Abstract In this contribution we introduce a new model-free method for object tracking. The tracking is posed as a segmentation problem which we solve using the watershed algorithm. A framework is defined to compute the required topographic surface from distances to the predicted contour, intensity edges and motion edges. This multifeature tracking approach yields accurate results in the presence of object corners, image clutter, and camera motion. Results on real sequences confirm the stability and robustness of the method. Objects are tracked over long sequences and in the presence of fast object motion.

1. Introduction In digital video analysis, which has attracted an increasing attention in recent years, tracking objects is of great importance for segmentation tasks as well as for content-based video indexing. Due to the diversity of objects and events appearing in video, a tracking scheme should be: • able to track objects of arbitrary shape. • able to cope with non-rigid motion. • robust to camera movement. • robust to image clutter. In this paper, we focus on tracking of the object contour. In most existing methods, contours are approximated by a parametric model. For example, in [2, 6], the contour is approximated by B-splines. The methods first fit a Bspline curve to the intensity edges and then use a Kalman filter to track the B-spline coefficients. Several other tracking algorithms are based on the model of active contours or snakes with energy [11, 10]. Contour energy commonly

comprises two parts: the external energy representing the image forces attracting the contour to image features, and the internal energy imposing smoothness on the contour. In [11], Terzopoulos et al, in addition, defined the kinetic energy taking into account the motion of the contour. The Euler-Langrange equation, describing the minimization of the total energy, is the basis for the construction of a Kalman filter. Although this equation is defined in the continuous domain, the implementation requires the contour to be approximated by a polygon with a fixed number of vertices. The approximation of the contour using models with a fixed number of parameters has the drawback that it cannot track objects of arbitrary shape. The methods need to impose smoothness constraints on the contour. It causes inaccuracies at corners. While most of the methods use a model to approximate the object contour, a few methods [5, 9] are model-free. In [5], the tracking is performed by means of motion segmentation. The watershed algorithm is employed to segment 3D optic flow. This method lacks techniques to cope with image clutter and does not pose consistency between tracking results of successive frames. In [9], Paragios et al apply the level-set approach to minimize the contour energy. Unlike the snake-based methods mentioned earlier, this approach does not require a polygonal approximation of the contour. However, the method does not work when the camera is moving. In the existing methods the determination of object contour relies on gradient of intensity. We remark, however, that the use of gradient has two drawbacks. First, if the initial contour or a part of its is in an uniform area, the gradient information cannot tell the algorithm where to move the contour. Second, this approach always attracts the contour to areas of highest gradient, corresponding to strongest edges and this is a problem because irrelevant edges, i.e. those inside objects as well as those in the background may have higher contrast than the object boundary. It gets worse when gradient at the contour changes as the object moves into a region of different level of intensity.

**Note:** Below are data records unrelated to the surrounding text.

(** C10. If everything the mempool offers fits in the block, the transactions that
    the default [PrepareProposal] handler selects are accepted by the default
    [ProcessProposal] handler of every node with the same committed state,
    whatever is in its mempool.  Of the application ([VerifyLaws],
    [ProposalLaws], [standard_recovery]) this needs: the ante handler accepts
    and writes in [ProcessProposal] what it does in [PrepareProposal] (it may
    behave differently in every other mode, but not depend on the hash of the
    proposed block); a post handler, if there is one, does not refuse a
    transaction in these two modes, where the messages are not executed; the
    encoding of a transaction decodes to it; reading parameters and messages
    does not fail; and no panic is recovered as a success. *)
Theorem honest_proposal_accepted ctx ms mp req txs s' h mp' req' :
  standard_recovery → ctx_execMode ctx = execModePrepareProposal → pool_fits ctx req mp → - 2 ^ 63 <= proposal_max_gas ctx < 2 ^ 63 →
  PrepareProposalHandler ctx req (Some (mkModeState ms ctx), mp) = (Ok txs, s') → pr_Txs req' = txs →
  let ctx' := process_ctx h ctx in
  (ProcessProposalHandler ctx' req' (Some (mkModeState ms ctx'), mp')).1 = Ok PROCESS_PROPOSAL_STATUS_ACCEPT.
Proof.
  intros Hrec Hm Hfits Hgas Hp Etxs ctx'. unfold ProcessProposalHandler. destruct mp_isNoOp eqn:En; [done|].
  unfold PrepareProposalHandler in Hp. rewrite En in Hp. apply GoM_bind_Ok in Hp as (decoded & s1 & [Hd ->]%liftM_Ok & Hp).
  apply GoM_bind_Ok in Hp as (s2 & s3 & [= <- <-] & Hp). apply GoM_bind_Ok in Hp as (en & s4 & Hen & Hp). cbn [snd] in Hen.
  destruct (en_resError en); [done|]. apply GoM_bind_Ok in Hp as (u & s5 & _ & [= <- _]). destruct (Hfits decoded Hd) as [Hb Hg].
  replace (match cp_Block (ctx_consParams ctx) with Some b => wrap_uint64 (bp_MaxGas b) | None => 0 end)
    with (wrap_uint64 (proposal_max_gas ctx)) in Hen by (unfold proposal_max_gas; by destruct (cp_Block _)).
  assert (∀ z, 0 <= wrap_uint64 z < 2 ^ 64) as Hw by (intros z; apply Z.mod_pos_bound; lia).
  apply (enumerate_mempool_spec Hrec _ _ (proj2 (Hw _)) (proj2 (Hw _)) ctx ms) in Hen.
  2: { split; [done|]. exists [], ms. split; [done|]. split; [constructor|]. split; [done|]. split; [done|]. split; [by destruct (0 <? _)|].
       cbn. split; [done|]. intros Hpos. apply Hg. intros E. rewrite E in Hpos. done. }
  destruct Hen as (_ & l & ms1 & Hsel & Hver & _ & _ & _ & _ & Hfit). rewrite Etxs, Hsel.
  fold (proposal_max_gas ctx'). change (proposal_max_gas ctx') with (proposal_max_gas ctx).
  rewrite (process_txs_accepts Hrec (proposal_max_gas ctx) ctx h mp' ms l ms1 Hm Hver 0); [done|done|lia|].
  intros Hpos. cbn in Hfit. rewrite wrap_uint64_id in Hfit by lia. specialize (Hfit Hpos). lia.
Qed.
End Accepted.
(** The list built at step 5 from the texts of a row. *)
Lemma build_stops_shape (row : Row) :
  let origen := get_text row ORIGEN_COL in
  let destino := get_text row DESTINO_COL in
  let p1 := get_text row PARADA1_COL in
  let p2 := get_text row PARADA2_COL in
  truthy origen = true -> truthy destino = true ->
  build_stops origen p1 p2 destino
  = origen :: ((if truthy p1 then [p1] else []) ++ (if truthy p2 then [p2] else []))
           ++ [destino].
Proof.
  intros origen destino p1 p2 Ho Hd. unfold build_stops.
  cbn [app List.filter].
  pose proof (get_text_keep row ORIGEN_COL Ho) as Ko. fold origen in Ko.
  pose proof (get_text_keep row DESTINO_COL Hd) as Kd. fold destino in Kd.
  rewrite Ko. f_equal.
  rewrite <- app_assoc, !List.filter_app. cbn [List.filter]. rewrite Kd.
  f_equal; [|f_equal].
  - destruct (truthy p1) eqn:H1; [|reflexivity].
    pose proof (get_text_keep row PARADA1_COL H1) as K1. fold p1 in K1.
    cbn [List.filter]. now rewrite K1.
  - destruct (truthy p2) eqn:H2; [|reflexivity].
    pose proof (get_text_keep row PARADA2_COL H2) as K2. fold p2 in K2.
    cbn [List.filter]. now rewrite K2.
Qed.

End Stops.

(** ** The row loop *)

Section Loop.

Context `{U : UCD}.

Variable nominatim : str -> outcome (list Candidate).
Variable osrm : nat -> list (float * float) -> outcome (list Route).
Variable reloj : nat -> datetime.

Lemma same_counters_refl w : same_counters w w.
Proof. now split. Qed.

Proceedings of the IEEE Conference on Computer Vision and Pattern Recognition, Hilton Head, USA, 2000

In this contribution we develop a new model-free method for tracking contours. The paper is structured as follows. In Section 2 we develop the framework for contour tracking using edges, based on the watershed algorithm. Section 3 discusses the detection method for each kind of edges used. Tracking results are shown in Section 4.

2. Contour tracking using edges Every iteration of a tracking procedure consists of updating the object contour based on measurements in the current frame, taking into account the results from previous iterations. Finding the contour should be based on edges of some object features such as intensity, color or motion. In this section we first develop a new method for the detection of the object contour in an edge map of an arbitrary type. We then extend the method for the case when several kinds of edges are used in combination.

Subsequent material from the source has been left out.